The Committee on Climate Change (CCC) has suggested expanding UK bioenergy crops to around 23,000 hectares each year in its new land use report. Titled ‘Land use: Policies for a Net Zero UK’, the report is the CCC’s first in-depth advice on UK agricultural policies.

According to the report, in 2017, land use including agriculture, forestry and peatland accounted for 12% of total UK greenhouse gas (GHG) emissions. By 2050, with proper support, the CCC believes farmers and land-managers can reduce these emissions by almost two-thirds - a move the organisation deems ‘necessary’ to achieve net zero - while boosting their income.

The land use report focuses on emissions reductions in England, Scotland, Wales in Northern Ireland and highlights five key objectives for new policy:

  • Increase UK forestry cover from 13% to at least 17% by 2050, by planting around 90-120 million broadleaf and conifer trees annually

  • Encourage low-carbon farming practices such as controlled-release fertilisers to boost livestock health and slurry acidification

  • Restore at least 50% of upland peat and 25% of lowland peat

  • Expand UK bioenergy crops (miscanthus, short rotation coppice and short rotation forestry) to around 23,000 hectares annually

  • Reduce the 13.6 million tonnes of food waste produced annually by 20%, and reduce consumption of beef, lamb and dairy by at least 20% per person.

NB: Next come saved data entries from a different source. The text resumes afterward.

(* ===== verification/PipelineSpec.v ===== *)
(** What a pipeline promises, and that [src/group/pipeline.c] keeps it.

    [group]: a pipeline as its users see it, finite maps of members and of streams.  A request
    is refused exactly when [refusal] says so and with that status, and otherwise does what
    [effect] says ([pipeline_refines_group]); whatever is requested, the parts agree
    ([pipeline_consistent]). *)
From S2P Require Import Prelude Status ChannelTypes ReactorCall ProbeTable Pipeline.

(** * Requests *)

Inductive pipeline_op :=
| Po_set_control (connection : tr_conn_handle)
| Po_clear_control (expected : tr_conn_handle)
| Po_reserve
| Po_attach (data : tr_pipeline_data_ref) (connection : tr_conn_handle)
| Po_cancel (data : tr_pipeline_data_ref)
| Po_cancel_offer (data : tr_pipeline_data_ref)
| Po_add (connection : tr_conn_handle)
| Po_remove (data : tr_pipeline_data_ref)
| Po_connection (data : tr_pipeline_data_ref)
| Po_select
| Po_bind (stream_id : Z) (data : tr_pipeline_data_ref)
| Po_prepare (stream_id : Z)
| Po_stream_data (stream_id : Z)
| Po_unbind (stream_id : Z).

Inductive pipeline_out :=
| Out_nothing
| Out_ref (data : tr_pipeline_data_ref)
| Out_connection (connection : tr_conn_handle)
| Out_ready (ready : tr_pipeline_transfer_ready)
| Out_stream (data : tr_pipeline_data_ref) (connection : tr_conn_handle).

The CCC report recommends continuing to exclude combustion processes of energy crops that exclusively use biomass from the EU Emissions Trading System (or its UK successor); continuing to support biomass generation through existing market mechanisms in the short-term; introducing a requirement for biomass combustion facilities to source a fixed proportion of their crops from the UK and introducing concessionary finance to top-up funding to cover the loss of annual income while the crop is being established.

In terms of tackling food waste, the organisation recommends introducing low-cost measures to reduce the levels of food waste created, such as encouraging reduced portion sizes and effective date labelling, as well as introducing a separate collection of waste across the UK.

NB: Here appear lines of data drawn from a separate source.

Lemma update_identity e fn p q : (∀ p, identity (fn p).2 = identity p) → (pipeline_update e fn (Some p)).2 = Some q → identity q = identity p.
Proof.
  intros H. unfold pipeline_update. pose proof (on_owner_identity fn id e p (H p)) as Hi. destruct (tr_reactor_call e (Some fn) p) as [r q'].
  by intros [= <-].
Qed.

Ltac identity_cases := intros; unfold identity; repeat case_match; simplify_eq/=; done.

Lemma set_control_identity c p : identity (tr_pipeline_set_control_on_owner c p).2 = identity p.
Proof. unfold tr_pipeline_set_control_on_owner. identity_cases. Qed.
Lemma clear_control_identity c p : identity (tr_pipeline_clear_control_on_owner c p).2 = identity p.
Proof. unfold tr_pipeline_clear_control_on_owner. identity_cases. Qed.
Lemma attach_identity data c p : identity (tr_pipeline_attach_data_on_owner data c p).2 = identity p.
Proof. unfold tr_pipeline_attach_data_on_owner. identity_cases. Qed.
Lemma cancel_identity data p : identity (tr_pipeline_cancel_data_reservation_on_owner data p).2 = identity p.
Proof. unfold tr_pipeline_cancel_data_reservation_on_owner. identity_cases. Qed.
Lemma remove_identity data p : identity (tr_pipeline_remove_data_on_owner data p).2 = identity p.
Proof. unfold tr_pipeline_remove_data_on_owner. identity_cases. Qed.

Lemma call_identity {O} e (fn : tr_pipeline * O → tr_status * (tr_pipeline * O)) f p o :
  (identity (fn (p, o)).2.1 = identity p) → ∀ r q out, with_out f (pipeline_call e fn (Some p) (Some o)) = (r, Some q, out) → identity q = identity p.
Proof.
  intros H r q out. unfold pipeline_call, with_out. pose proof (on_owner_identity fn fst e (p, o) H) as Hi.
  destruct (tr_reactor_call e (Some fn) (p, o)) as [r' [q' o']]. by intros [= <- <- <-].
Qed.

Lemma exec_identity e op p r q out : pipeline_exec e op (Some p) = (r, Some q, out) → identity q = identity p.
Proof.
  destruct op; cbn [pipeline_exec];
    try (intros [= E _]; apply (f_equal snd) in E; cbn [snd] in E; revert E; apply update_identity; intros p');
    try (apply call_identity);
    unfold tr_pipeline_set_control_on_owner, tr_pipeline_clear_control_on_owner, tr_pipeline_reserve_data_on_owner,
      tr_pipeline_attach_data_on_owner, tr_pipeline_cancel_data_reservation_on_owner, tr_pipeline_cancel_data_offer_on_owner,
      tr_pipeline_remove_data_on_owner, tr_pipeline_data_connection_on_owner, tr_pipeline_select_data_on_owner,
      tr_pipeline_bind_stream_on_owner, tr_pipeline_prepare_transfer_on_owner, tr_pipeline_unbind_stream_on_owner.
  all: try by identity_cases.
  - unfold tr_pipeline_add_data_on_owner, tr_pipeline_reserve_data_on_owner, tr_pipeline_attach_data_on_owner,
      tr_pipeline_cancel_data_reservation_on_owner. identity_cases.
  - unfold tr_pipeline_stream_data. cbn [negb andb]. destruct (_ && _); [by intros [= _ <- _]|].
    pose proof (on_owner_identity (tr_pipeline_stream_data_on_owner stream_id) (λ s, s.1.1) e (p, Some zero_data_ref, Some zero_conn)) as Hi.
    ospecialize (Hi _); [unfold tr_pipeline_stream_data_on_owner; identity_cases|].
    destruct (tr_reactor_call _ _ _) as [r' [[q' d] c]]. by intros [= _ <- _].
Qed.

Lemma owner_update fn p : pipeline_update from_owner fn (Some p) = let '(ret, q) := fn p in (ret, Some q).
Proof. done. Qed.

Lemma owner_calls current target other : target = current → calls_owner current target other = from_owner.
Proof. intros ->. unfold calls_owner. by rewrite bool_decide_true. Qed.

(** ** The parts of the directory *)

Section Shard.
Context (r : tr_pipeline_registry) (h : pipeline_store) (Hok : shard_ok (r, h)).
Implicit Types p q : tr_pipeline.

#[local] Abbreviation d := (directory_of (r, h)).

“Changing the way we use our land is critical to delivering the UK’s net zero target,” said Lord Deben, chairman of the CCC. “The options we are proposing would see farmers and land managers – the stewards of the land – delivering actions to reduce emissions. Doing so can provide new revenue opportunities for farmers, better air quality and improved biodiversity, and more green spaces for us all to enjoy. But major changes are required and action from government is needed quickly if we are to reap the rewards.”

Dr Nina Skorupska CBE FEI, chief executive at the Renewable Energy Association, said: “In this report, the CCC sets out the massive opportunity and role for British farmers – to use bioenergy to increase their income, boost tree cover and cut carbon emissions, as the REA argued in its Bioenergy Strategy.

“The CCC have made clear that the growth of energy crops and biomass for sustainable energy production  are important elements of good land management and part of a strategy for meeting the net zero carbon emissions target.

“The government must act quickly to deliver the CCC’s recommendations, in particular when it comes to ensuring growth in domestic energy crops and biomass demand. In the next few months, the government must come forward with a renewed heat decarbonisation policy, as the current Renewable Heat Incentive, which supports the deployment of bioenergy heat applications, ends in 2021.

“In addition, the government should finally introduce a move to 10% renewable fuels in petrol (E10), as well as announce how they intend to reward ‘carbon negative’ technologies such as bioenergy carbon capture, usage and storage.

“Such policies, along with the other land use recommendations made by the CCC, are crucial to growing the bioeconomy, rewarding land owners for playing a key role in the UK’s decarbonisation.”